First, remember that MOST people can only see what happened after it happened. Whereas other people learn enough to have a vision of what is going to happen. In a similar way, there are games created for an existing market and audience, and games that deliberately create a market that wasn’t there before, and that suddenly becomes canon and that everything else has to conform to from that point onward. A vision can open new paths, and these new paths become the foundation on which everything else is built.
That said, there’s this widespread myth that free to play has to “replace” subscription models, that it is some unavoidable destination. This discussion is conditioned by the idea of a new model replacing an obsolete one, instead of discussing the game’s own merits. So a game can fail or succeed because of its business model.

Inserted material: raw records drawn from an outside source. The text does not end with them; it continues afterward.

Lemma runRequest_throttled (o : Oracle) (r : Request) (s : State) :
  forall s' ev, runRequest o r s = (s', ev) ->
    suspended s = 0 -> throttled s'.
Proof.
  intros s' ev H H0. destruct (suspended_zero s H0) as [Hd _].
  unfold runRequest in H.
  destruct (performSpeak o r s) as [[c s1] ev1] eqn:E.
  apply performSpeak_spec in E.
  destruct E as (_ & _ & _ & _ & _ & _ & _ & Ht & _).
  intros tm r' Hin Ha. exfalso.
  assert (Hin' : In tm (timers s)).
  { destruct c; injection H as <- <-.
    - unfold scheduleDrain, addTimer in Hin. simpl in Hin.
      rewrite Ht in Hin. apply in_app_iff in Hin.
      destruct Hin as [Hin|[<-|[]]]; [exact Hin | discriminate].
    - now rewrite Ht in Hin. }
  assert (Hf : In tm (filter isDrainTimer (timers s))).
  { apply filter_In. split; [exact Hin'|]. unfold isDrainTimer. now rewrite Ha. }
  rewrite Hd in Hf. exact Hf.
Qed.

Lemma processQueue_throttled (o : Oracle) (s : State) :
  forall s' ev, processQueue o s = (s', ev) ->
    suspended s = 0 ->
    throttled s' /\ stamped s ev s' /\
    (existsb isNet ev = true ->
     (lastApiCallTimestamp s + 1000 <= clock s)%Q).
Proof.
  intros s' ev H H0. destruct (suspended_zero s H0) as [Hd _].
  unfold processQueue in H.
  destruct (requestQueue s) as [|request rest].
  - injection H as <- <-. split; [|split].
    + now apply no_resume_throttled.
    + now apply stamped_same.
    + discriminate.
  - match type of H with
    | (if ?b then _ else _) = _ => destruct b eqn:Hlt
    end.
    + injection H as <- <-. split; [|split].
      * intros tm r Hin Ha. unfold addTimer in Hin. simpl in Hin.
        apply in_app_iff in Hin. destruct Hin as [Hin|[<-|[]]].
        -- exfalso.
           assert (Hf : In tm (filter isDrainTimer (timers s))).
           { apply filter_In. split; [exact Hin|].
             unfold isDrainTimer. now rewrite Ha. }
           rewrite Hd in Hf. exact Hf.
        -- simpl. lra.
      * now apply stamped_same.
      * discriminate.
    + split; [|split].
      * eapply runRequest_throttled; eauto.
      * apply runRequest_stamped in H. exact H.
      * intros _. unfold Js.lt in Hlt. simpl in Hlt.
        apply negb_false_iff in Hlt. apply Qle_bool_iff in Hlt. lra.
Qed.

Lemma handleError_stamp (o : Oracle) (r : Request) (st : option Z) (s : State) :
  lastApiCallTimestamp (handleError o r st s) = lastApiCallTimestamp s.
Proof.
  unfold handleError, addTimer. destruct st as [code|]; simpl; [|reflexivity].
  destruct (code =? 429)%Z; [reflexivity|].
  destruct (code =? 401)%Z; [|reflexivity].
  destruct (3 <? S (retryCount s))%nat; reflexivity.
Qed.

Lemma performSpeakResume_stamp (o : Oracle) (r : Request) (res : NetResult)
    (s : State) :
  forall s' ev, performSpeakResume o r res s = (s', ev) ->
    lastApiCallTimestamp s' = lastApiCallTimestamp s.
Proof.
  intros s' ev H. unfold performSpeakResume, createAsync in H.
  destruct res as [[content|]|st].
  - destruct (isMuted s); [now injection H as <- <-|].
    destruct (Js.truthy content).
    + cbv zeta in H. destruct (createOk o (wavUri content));
        injection H as <- <-; reflexivity.
    + injection H as <- <-. first [apply handleError_stamp | reflexivity].
  - destruct (isMuted s); [now injection H as <- <-|].
    injection H as <- <-. first [apply handleError_stamp | reflexivity].
  - injection H as <- <-. first [apply handleError_stamp | reflexivity].
Qed.

Lemma speakText_throttled (o : Oracle) (t : string) (lang rt : option string)
    (s : State) :
  forall s' ev, speakText o t lang rt s = (s', ev) ->
    Inv s -> throttled s ->
    throttled s' /\ stamped s ev s' /\
    (existsb isNet ev = true ->
     (lastApiCallTimestamp s + 1000 <= clock s)%Q).
Proof.
  intros s' ev H HI HT. unfold speakText in H.
  destruct (negb (isReady s) || negb (Js.truthy t) || isMuted s)%bool.
  { injection H as <- <-.
    split; [exact HT|]. split; [now apply stamped_same | discriminate]. }
  cbv zeta in H. simpl processingQueue in H.
  destruct (processingQueue s) eqn:Hp; simpl in H.
  - injection H as <- <-.
    split; [|split; [now apply stamped_same | discriminate]].
    apply (throttled_frame s); auto.
  - apply processQueue_throttled in H; [exact H|].
    destruct HI as [I1 _ _ _ _]. rewrite Hp in I1. exact I1.
Qed.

The truth of free to play versus subscription models is fairly simple and slightly different from the debates I usually see. The point is that a subscription model is more directly competitive, and so risky. But it is not a case of “new” versus “old”, or a model that is now obsolete. The rise of free to play is motivated by the fact that the market is so competitive no one would survive in a subscription model. Free to play is a way to virtually enlarge the pie. Understood?
The reason is also simple. Players out there can and will buy different games, they can shift their focus from one to the other. Whereas a subscription model leads to a situation where a player will decide on what game to play. It’s very unlikely that a player will maintain multiple subscriptions. So the result is that subscription-based games are much more directly competitive between each other, and only the “King of the Hill” will survive and do well under these conditions. Every other title will fall short and struggle, which is the very simple reason why World of Warcraft dominated all these years. Or the reason why Elder Scrolls Online has to move to a subscription-free model not because subscriptions are a “bad business model”, but merely because the title isn’t valid enough to face the competition of a subscription model. It’s like a two-tiered market where a couple of games can compete at the top and do well with a subscription model, while lesser competitors have to find a way to co-exist with less belligerent business models.
Again, subscription model are still “ideally” the more appropriate business model for a long-term MMORPG that wants to grow as a virtual world, but for the practical needs of a market, and a market where you want to survive, the free to play model offers a way to squeeze more space out of that highly competitive, merciless market.